C. asiaticum has multiple uses in traditional medicine or tropical Asia where it is commonly found in the coastal region. It is essentially used to treat inflammatory conditions due to infection and trauma. The leaves are used as external application in cases of bruising, sprains, strains and fractures of bone. The bulb is used as an emetic and a counter-irritant while the root is an emetic, a nauseant and a diaphoretic when fresh [6].

Toxic Parts

Whole plant [1].

Toxin

Lycorine and related phenanthridine alkaloids [1], crinamine, haemanthamine [2]. 
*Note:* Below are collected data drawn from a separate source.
(** Protected flights, sorted, with what becomes of each. *)
Definition protected_outcomes (p : preparedPolicy) (promotions : gmap string Slot) (flights : list preparedFlight)
  : list (Warning + allocatedEntry) :=
  protected_entry p promotions
    <$> sort_slice flightLess (filter (λ f, active f && negb (movable promotions f) = true) flights).

Definition generateGroup (p : preparedPolicy) (flights : list preparedFlight) (promotions : gmap string Slot)
  : outcome (list allocatedEntry * list Warning) :=
  let outcomes := protected_outcomes p promotions flights in
  let entries := sortEntries (omap right_of outcomes) in
  ordered ← orderMovableFlights p (filter (λ f, active f && movable promotions f = true) flights);
  allocated ← allocateMovableFlights p entries ordered;
  allocated ← optimizeMovableOrder p entries ordered allocated;
  allocated ← optimizeStableSameSTAR p allocated;
  Ok (allocated,
      (flights ≫= flight_warnings p) ++ omap left_of outcomes
        ++ spacing_warnings p (protected_entries allocated)).

(** ** The whole calculation *)

Definition candidate_entry (group : string) (sequence : Z) (e : allocatedEntry) : CandidateEntry :=
  let f := ae_flight e in
  mk_entry (fl_Callsign f) group sequence (ae_time e) (fl_OperationalTETA f) (pf_category f)
    (fl_FreezeReason f) (frozen (fl_FreezeReason f) || fl_ProtectCurrentSlot f) (ae_reason e).

Definition movementFor (flight : Flight) (candidate : CandidateEntry) : option SlotMovement :=
  let from_time := option_map sl_Time (fl_CurrentSlot flight) in
  let from_sequence := option_map sl_Sequence (fl_CurrentSlot flight) in
  if opt_test (λ s, time_eqb (sl_Time s) (ce_Time candidate) && (sl_Sequence s =? ce_Sequence candidate))
              (fl_CurrentSlot flight) then None
  else Some (mk_movement (fl_Callsign flight) (ce_RunwayGroupID candidate) from_time from_sequence
                         (ce_Time candidate) (ce_Sequence candidate)).

Definition relatedID (id : option string) : string := default ""%string id.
Lycorine is a glucosidic alkaloid occurring in abundance in the plant. Lycorine has cholinergic effects producing gastrointestinal effects like nausea, vominting, excessive salivation and diarrhoea. It is also a centrally acting emetic and an inhibitor of protein synthesis in eukaryotic cells, by inhibition of peptide bond formation [2].

Risk Management

Poisoning from C. asiaticum is rare. It should not pose a danger to humans and animals [1].

Clinical Findings

Toxicity is uncommon in humans. Ingestion of small amounts produce few or no symptoms. Large exposures may cause nausea, vomiting, abdominal cramping, diarrhoea, dehydration and electrolyte imbalance [1].

Management

Intravenous hydration, antiemetics, and electrolyte replacement for patients with severe gastrointestinal symptoms, particularly in children [1].

References

  1. Nelson LS, Shih RD, Balick MJ. Handbook of poisonous and injurious plants. Berlin: Springer-Verlag; 2007. p. 138-139.
  2. Burrows GE, Tyrl RJ. Toxic Plants of North America. Ames, Iowa: John Wiley & Sons; 2013. p. 752-755.
  3. The Plant List. Crinum asiaticum L. Ver1.1. c2013 [cited 2014 August 21]. Available from: http://www.theplantlist.org/tpl1.1/record/kew-303325
  4. Warrier PK. Indian Medicinal Plants: A Compendium of 500 Species Volume 2. Hyderbad: Orient Longman Private Ltd.; 1994. p. 209.
  5. Wardah. Crinum asiaticum L. In: van Valkenburg JLCH, Bunyapraphatsara N, Editors. Plant resources of South-East Asia No. 12(2): Medicinal and poisonous plants 2. Leiden, Netherlands: Backhuys Publisher; 2001. p. 196-197.
  6. Koh HL. A Guide to Medicinal Plants: An illustrated scientific and medicinal approach.  Singapore: World Scientific Publishing Co. Pte. Ltd.; 2009. p. 55-56.